__Task instructions__
Print every line of the listing below, starting with the line that holds "Lemma connected_ok s" and going on through the line that holds "Hint Resolve pending_ok", both included, and print nothing else.

__Exercise input__
(** *** Mounts *)
Lemma refresh_mounts_proc_keeps v : Vkeeps v refresh_mounts_proc vtrue.
Proof. unfold refresh_mounts_proc. repeat vstep. Qed.
Lemma replace_proc_file_keeps v p bs : Vkeeps v (replace_proc_file p bs) vtrue.
Proof. unfold replace_proc_file. repeat vstep. Qed.
Hint Resolve refresh_mounts_proc_keeps : whuse.
Lemma mount_keeps v src t f fl : Vkeeps v (mount src t f fl) vtrue.
Proof. unfold mount. repeat vstep. Qed.
Lemma mount_ext4_keeps v src t (o : outcome (M * string)) : Vkeeps v (mount_ext4 src t o) vtrue.
Proof. unfold mount_ext4. repeat vstep. Qed.
Lemma umount_keeps v t : Vkeeps v (umount t) vtrue.
Proof. unfold umount. repeat vstep. Qed.

(** *** Anonymous objects *)
Lemma create_pipe_keeps v :
  Vkeeps v create_pipe (fun '(r, w) v => handle_ok v r ∧ handle_ok v w).
Proof. unfold create_pipe. repeat vstep. Qed.
Lemma create_eventfd_keeps v i : Vkeeps v (create_eventfd i) vhandle.
Proof. unfold create_eventfd. repeat vstep. Qed.
Lemma create_epoll_keeps v : Vkeeps v create_epoll vhandle.
Proof. unfold create_epoll. repeat vstep. Qed.
Lemma create_memfd_keeps v n : Vkeeps v (create_memfd n) vhandle.
Proof. unfold create_memfd. repeat vstep. Qed.
Lemma create_pidfd_keeps v n : Vkeeps v (create_pidfd n) vhandle.
Proof. unfold create_pidfd. repeat vstep. Qed.
Lemma epoll_ctl_keeps v h op fd ev : Vkeeps v (epoll_ctl h op fd ev) vtrue.
Proof. unfold epoll_ctl. repeat vstep. Qed.

(** *** Sockets *)
Lemma pending_ok s pa l f st mj pend :
  Forall (has_node s) pend → data_ok s (SockPending (mkPending pa l f st mj pend)).
Proof. done. Qed.
Lemma pending_inv s st : data_ok s (SockPending st) → Forall (has_node s) (sp_pending st).
Proof. done. Qed.
Lemma connected_ok s c side f st mj : has_channel s c → data_ok s (SockConnected c side f st mj).
Proof. done. Qed.
Lemma connected_inv s c side f st mj : data_ok s (SockConnected c side f st mj) → has_channel s c.
Proof. done. Qed.
Lemma pending_later v v' l :
  Forall (has_node (vstore v)) l → grows v v' → Forall (has_node (vstore v')) l.
Proof. intros Hl Hg. eapply Forall_impl; [done|]. eauto with whuse. Qed.
Lemma pending_push s l n : Forall (has_node s) l → has_node s n → Forall (has_node s) (l ++ [n]).
Proof. intros. apply Forall_app. auto. Qed.
Lemma pending_pop s l : Forall (has_node s) l → Forall (has_node s) (removelast l).
Proof.
  induction 1 as [|x l ?? IH]; [done|]. simpl. destruct l; [done|]. by constructor.
Qed.
Lemma pending_last s l n : Forall (has_node s) l → last l = Some n → has_node s n.
Proof. rewrite Forall_forall. intros Hl ?. by apply Hl, last_Some_elem_of. Qed.
Hint Resolve pending_ok pending_inv connected_ok connected_inv pending_later pending_push pending_pop
  pending_last : whuse.

Lemma register_raw_keeps v n :
  has_node (vstore v) n → Vkeeps v (modify (fun v => set_raw_sockets (raw_sockets v ++ [n]) v)) vtrue.
Proof.
  intros Hn. apply keeps_modify. intros []. split_and!; [|done|done]. split; simpl; auto with whuse.
Qed.

Lemma bind_name_keeps v p n :
  has_node (vstore v) n →
  Vkeeps v (modify (fun v => set_socket_bindings (<[p := n]> (socket_bindings v)) v)) vtrue.
Proof.
  intros Hn. apply keeps_modify. intros []. split_and!; [|done|done].
  split; simpl; auto. by apply map_Forall_insert_2.
Qed.
Hint Resolve register_raw_keeps bind_name_keeps : whuse.

Lemma create_socket_keeps v f st pr : Vkeeps v (create_socket f st pr) vhandle.
Proof.
  unfold create_socket. vstep.
  eapply keeps_bind with (Q := fun n v => has_node (vstore v) n); [apply _| |vfacts]; repeat vstep.
Qed.

Lemma create_socketpair_keeps v :
  Vkeeps v create_socketpair (fun '(a, b) v => handle_ok v a ∧ handle_ok v b).
Proof. unfold create_socketpair. repeat vstep. Qed.

Lemma assign_ephemeral_keeps v p : Vkeeps v (assign_ephemeral_inet_path p) vtrue.
Proof. unfold assign_ephemeral_inet_path. repeat vstep. Qed.

Lemma bind_checks_keeps v n f p : has_node (vstore v) n → Vkeeps v (bind_checks n f p) vtrue.
Proof. intros Hn. unfold bind_checks. repeat vstep. Qed.

Lemma listen_socket_keeps v h : Vkeeps v (listen_socket h) vtrue.
Proof. unfold listen_socket. repeat vstep. Qed.

Lemma accept_socket_keeps v h : Vkeeps v (accept_socket h) vhandle.
Proof. unfold accept_socket. repeat vstep. Qed.

Lemma multicast_keeps v h b : Vkeeps v (socket_ip_multicast_action h b) vtrue.
Proof. unfold socket_ip_multicast_action. repeat vstep. Qed.
Lemma set_filter_keeps v h f : Vkeeps v (socket_set_icmp6_filter h f) vtrue.
Proof. unfold socket_set_icmp6_filter. repeat vstep. Qed.
Lemma set_checksum_offset_keeps v h o : Vkeeps v (socket_set_ipv6_checksum_offset h o) vtrue.
Proof. unfold socket_set_ipv6_checksum_offset. repeat vstep. Qed.
Lemma set_recv_opt_keeps v h o x : Vkeeps v (socket_set_ipv6_recv_opt h o x) vtrue.
Proof. unfold socket_set_ipv6_recv_opt. repeat vstep. Qed.

(** *** Methods on a handle

    The state is the handle and the name space; the handle stays on its node. *)
Definition hwf (x : FileHandle * KernelVfs M) : Prop := wf x.2 ∧ handle_ok x.2 x.1.
Definition hgrows (x y : FileHandle * KernelVfs M) : Prop := grows x.2 y.2 ∧ h_node y.1 = h_node x.1.
#[local] Instance hgrows_preorder : PreOrder hgrows.
Proof. split; [done|]. intros x y z [] []. split; [by etrans|congruence]. Qed.
Abbreviation Hkeeps := (keeps hwf hgrows).

Lemma on_vfs_keeps {A} h v (m : stm (KernelVfs M) A) Q :
  Vkeeps v m Q → Hkeeps (h, v) (on_vfs m) (fun a x => x.1 = h ∧ Q a x.2).
Proof.
  intros Hm [Hwf Hh]. destruct (Hm Hwf) as (Hwf' & Hg & HQ). unfold on_vfs.
  destruct (m v) as [r v'] eqn:Heq. simpl in *.
  split_and!; [|by split|naive_solver]. split; [done|]. by eapply has_node_grows.
Qed.

Lemma the_handle_keeps h v : Hkeeps (h, v) the_handle (fun a x => a = h ∧ x = (h, v)).
Proof. intros [??]. split_and!; [done|done|]. by intros a [= <-]. Qed.

Lemma put_handle_keeps x h' :
  h_node h' = h_node x.1 → Hkeeps x (put_handle h') (fun _ _ => True).
Proof.
  destruct x as [h v]. intros Hn [??]. split_and!; [|by split|done].
  split; [done|]. unfold handle_ok. simpl in *. by rewrite Hn.
Qed.

Lemma hlift_keeps {A} x (o : outcome A) : Hkeeps x (lift o) (fun a y => o = Ok a ∧ y = x).
Proof. apply keeps_reads; [apply _|]. by split. Qed.

(** An object operation leaves the allocated nodes and channels as they are. *)
Definition owf (x : FileHandle * store M) : Prop := store_ok x.2 ∧ has_node x.2 (h_node x.1).
Record osame (x y : FileHandle * store M) : Prop := mkSame {
  os_handle : h_node y.1 = h_node x.1;
  os_nodes : ∀ n, has_node y.2 n ↔ has_node x.2 n;
  os_channels : ∀ c, has_channel y.2 c ↔ has_channel x.2 c;
}.
#[local] Instance osame_preorder : PreOrder osame.
Proof.
  split; [done|]. intros x y z [H1 H2 H3] [H4 H5 H6].
  split; [congruence|intros ?; by rewrite H5, H2|intros ?; by rewrite H6, H3].
Qed.
Abbreviation Okeeps := (keeps owf osame).

Lemma wf_set_vstore v s' :
  wf v → store_ok s' → (∀ n, has_node s' n ↔ has_node (vstore v) n) →
  (∀ c, has_channel s' c ↔ has_channel (vstore v) c) →
  wf (set_vstore s' v) ∧ grows v (set_vstore s' v).
Proof.
  intros [] Hs Hn Hc. split.
  - split; simpl; [by apply Hn|done|intros n; rewrite Hn; auto|intros c; rewrite Hc; auto| |].
    + intros k n Hk. apply Hn. by eapply wf_bindings0.
    + eapply Forall_impl; [done|]. intros. by apply Hn.
  - split; simpl; intros ?; [by rewrite Hn|by rewrite Hc].
Qed.

Lemma on_object_keeps {A} h v (m : stm (FileHandle * store M) A) :
  Okeeps (h, vstore v) m (fun _ _ => True) → Hkeeps (h, v) (on_object m) (fun _ _ => True).
Proof.
  intros Hm [Hwf Hh]. simpl in *. destruct Hm as ([Hs' Hh'] & [Hn Hns Hcs] & _).
  { split; [apply Hwf|done]. }
  unfold on_object. destruct (m (h, vstore v)) as [r [h' s']]. simpl in *.
  destruct (wf_set_vstore v s') as [? ?]; [done..|]. by split_and!.
Qed.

__Answer below__
Lemma connected_ok s c side f st mj : has_channel s c → data_ok s (SockConnected c side f st mj).
Proof. done. Qed.
Lemma connected_inv s c side f st mj : data_ok s (SockConnected c side f st mj) → has_channel s c.
Proof. done. Qed.
Lemma pending_later v v' l :
  Forall (has_node (vstore v)) l → grows v v' → Forall (has_node (vstore v')) l.
Proof. intros Hl Hg. eapply Forall_impl; [done|]. eauto with whuse. Qed.
Lemma pending_push s l n : Forall (has_node s) l → has_node s n → Forall (has_node s) (l ++ [n]).
Proof. intros. apply Forall_app. auto. Qed.
Lemma pending_pop s l : Forall (has_node s) l → Forall (has_node s) (removelast l).
Proof.
  induction 1 as [|x l ?? IH]; [done|]. simpl. destruct l; [done|]. by constructor.
Qed.
Lemma pending_last s l n : Forall (has_node s) l → last l = Some n → has_node s n.
Proof. rewrite Forall_forall. intros Hl ?. by apply Hl, last_Some_elem_of. Qed.
Hint Resolve pending_ok pending_inv connected_ok connected_inv pending_later pending_push pending_pop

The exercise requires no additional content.